WHAT YOU SHOULD DO:
In the records that follow, the lines from the one containing "mcp_x ← _x lm 2;" to the one containing "then Qgtb (ip_x", inclusive, are to be given again exactly.

---------- DATA SUPPLIED ----------

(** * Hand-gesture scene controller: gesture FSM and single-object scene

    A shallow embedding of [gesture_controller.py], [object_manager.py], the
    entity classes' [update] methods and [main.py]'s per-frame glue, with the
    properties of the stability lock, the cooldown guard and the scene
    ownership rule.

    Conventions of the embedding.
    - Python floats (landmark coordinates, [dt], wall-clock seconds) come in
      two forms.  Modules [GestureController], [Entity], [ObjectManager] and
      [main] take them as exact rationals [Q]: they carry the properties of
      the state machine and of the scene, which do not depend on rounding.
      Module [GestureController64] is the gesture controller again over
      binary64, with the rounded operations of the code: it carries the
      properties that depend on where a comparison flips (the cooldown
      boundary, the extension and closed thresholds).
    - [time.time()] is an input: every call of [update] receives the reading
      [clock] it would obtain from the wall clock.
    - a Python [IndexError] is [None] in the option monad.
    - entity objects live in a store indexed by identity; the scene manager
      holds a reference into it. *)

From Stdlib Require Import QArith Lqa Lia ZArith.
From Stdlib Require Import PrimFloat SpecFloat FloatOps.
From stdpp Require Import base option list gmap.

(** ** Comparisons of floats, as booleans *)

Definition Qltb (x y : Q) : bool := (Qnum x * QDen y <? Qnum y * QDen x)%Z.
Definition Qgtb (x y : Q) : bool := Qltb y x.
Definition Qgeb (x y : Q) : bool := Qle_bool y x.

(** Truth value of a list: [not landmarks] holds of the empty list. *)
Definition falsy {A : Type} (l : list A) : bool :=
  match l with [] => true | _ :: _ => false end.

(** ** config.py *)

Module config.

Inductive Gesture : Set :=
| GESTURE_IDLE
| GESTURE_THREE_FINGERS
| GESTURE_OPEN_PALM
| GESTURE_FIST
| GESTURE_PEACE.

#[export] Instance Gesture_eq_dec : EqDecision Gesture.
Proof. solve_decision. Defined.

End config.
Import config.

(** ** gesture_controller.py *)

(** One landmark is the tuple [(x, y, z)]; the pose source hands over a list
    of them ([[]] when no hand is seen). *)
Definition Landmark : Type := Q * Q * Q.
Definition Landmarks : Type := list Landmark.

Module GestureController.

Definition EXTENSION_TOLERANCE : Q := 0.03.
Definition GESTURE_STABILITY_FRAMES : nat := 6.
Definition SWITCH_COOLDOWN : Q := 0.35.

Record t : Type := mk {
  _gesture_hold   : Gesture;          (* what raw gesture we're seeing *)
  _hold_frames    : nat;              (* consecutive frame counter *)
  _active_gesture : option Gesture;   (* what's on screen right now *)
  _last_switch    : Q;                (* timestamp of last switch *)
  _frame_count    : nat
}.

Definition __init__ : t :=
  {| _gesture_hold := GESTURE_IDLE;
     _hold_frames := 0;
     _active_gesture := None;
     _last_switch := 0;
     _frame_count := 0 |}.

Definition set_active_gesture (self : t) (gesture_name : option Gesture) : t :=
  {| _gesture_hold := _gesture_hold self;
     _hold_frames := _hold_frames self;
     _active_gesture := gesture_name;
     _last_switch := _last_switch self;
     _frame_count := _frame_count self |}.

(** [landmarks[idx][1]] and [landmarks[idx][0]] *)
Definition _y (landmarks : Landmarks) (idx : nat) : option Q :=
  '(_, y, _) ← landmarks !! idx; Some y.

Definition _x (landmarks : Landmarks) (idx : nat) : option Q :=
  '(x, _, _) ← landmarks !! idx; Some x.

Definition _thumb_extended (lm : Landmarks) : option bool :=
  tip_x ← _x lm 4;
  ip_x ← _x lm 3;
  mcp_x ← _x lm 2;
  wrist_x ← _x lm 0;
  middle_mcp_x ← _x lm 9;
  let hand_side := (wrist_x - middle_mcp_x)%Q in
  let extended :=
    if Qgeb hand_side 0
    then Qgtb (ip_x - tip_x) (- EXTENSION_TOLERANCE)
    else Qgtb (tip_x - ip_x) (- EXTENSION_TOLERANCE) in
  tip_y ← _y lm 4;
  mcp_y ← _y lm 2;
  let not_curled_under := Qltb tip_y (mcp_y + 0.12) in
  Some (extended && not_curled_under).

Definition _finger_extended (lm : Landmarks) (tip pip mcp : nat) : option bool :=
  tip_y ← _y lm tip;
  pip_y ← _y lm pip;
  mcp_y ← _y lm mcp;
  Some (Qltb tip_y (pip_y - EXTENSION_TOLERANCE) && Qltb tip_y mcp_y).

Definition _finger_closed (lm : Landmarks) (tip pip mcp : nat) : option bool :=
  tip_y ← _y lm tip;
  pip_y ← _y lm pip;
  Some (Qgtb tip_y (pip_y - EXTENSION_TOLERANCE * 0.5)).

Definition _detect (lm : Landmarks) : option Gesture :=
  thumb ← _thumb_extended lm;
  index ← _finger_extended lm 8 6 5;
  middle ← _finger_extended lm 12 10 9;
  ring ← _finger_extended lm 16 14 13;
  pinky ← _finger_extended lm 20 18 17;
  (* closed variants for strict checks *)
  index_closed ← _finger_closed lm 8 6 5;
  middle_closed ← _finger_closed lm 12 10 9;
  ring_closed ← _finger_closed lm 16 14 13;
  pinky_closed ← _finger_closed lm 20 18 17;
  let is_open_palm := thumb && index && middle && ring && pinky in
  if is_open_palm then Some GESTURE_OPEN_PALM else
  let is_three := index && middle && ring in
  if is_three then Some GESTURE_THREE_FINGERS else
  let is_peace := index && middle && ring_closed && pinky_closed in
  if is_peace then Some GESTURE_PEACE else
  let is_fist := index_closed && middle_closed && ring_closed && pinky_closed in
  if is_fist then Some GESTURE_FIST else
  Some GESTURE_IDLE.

----------
---------- DATA SUPPLIED ----------

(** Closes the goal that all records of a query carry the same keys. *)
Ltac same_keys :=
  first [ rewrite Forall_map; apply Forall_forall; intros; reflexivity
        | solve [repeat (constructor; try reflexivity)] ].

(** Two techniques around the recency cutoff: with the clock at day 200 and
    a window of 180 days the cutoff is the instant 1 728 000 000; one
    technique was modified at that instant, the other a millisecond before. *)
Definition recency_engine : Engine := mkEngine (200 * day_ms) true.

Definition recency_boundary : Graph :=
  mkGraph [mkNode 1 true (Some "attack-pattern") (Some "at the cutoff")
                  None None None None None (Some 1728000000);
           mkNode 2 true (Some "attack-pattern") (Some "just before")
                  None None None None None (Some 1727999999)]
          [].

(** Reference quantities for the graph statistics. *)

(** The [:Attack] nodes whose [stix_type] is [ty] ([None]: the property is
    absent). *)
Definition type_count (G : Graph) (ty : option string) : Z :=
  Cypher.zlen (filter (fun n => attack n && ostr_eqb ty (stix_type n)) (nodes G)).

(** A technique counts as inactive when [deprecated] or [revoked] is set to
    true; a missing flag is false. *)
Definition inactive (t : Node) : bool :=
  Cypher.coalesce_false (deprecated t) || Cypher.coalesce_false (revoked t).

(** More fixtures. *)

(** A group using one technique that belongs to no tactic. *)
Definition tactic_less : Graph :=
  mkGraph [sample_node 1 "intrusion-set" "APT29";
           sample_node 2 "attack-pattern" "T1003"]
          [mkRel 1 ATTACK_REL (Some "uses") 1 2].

----------

RESPONSE BOX:
  mcp_x ← _x lm 2;
  wrist_x ← _x lm 0;
  middle_mcp_x ← _x lm 9;
  let hand_side := (wrist_x - middle_mcp_x)%Q in
  let extended :=
    if Qgeb hand_side 0
    then Qgtb (ip_x - tip_x) (- EXTENSION_TOLERANCE)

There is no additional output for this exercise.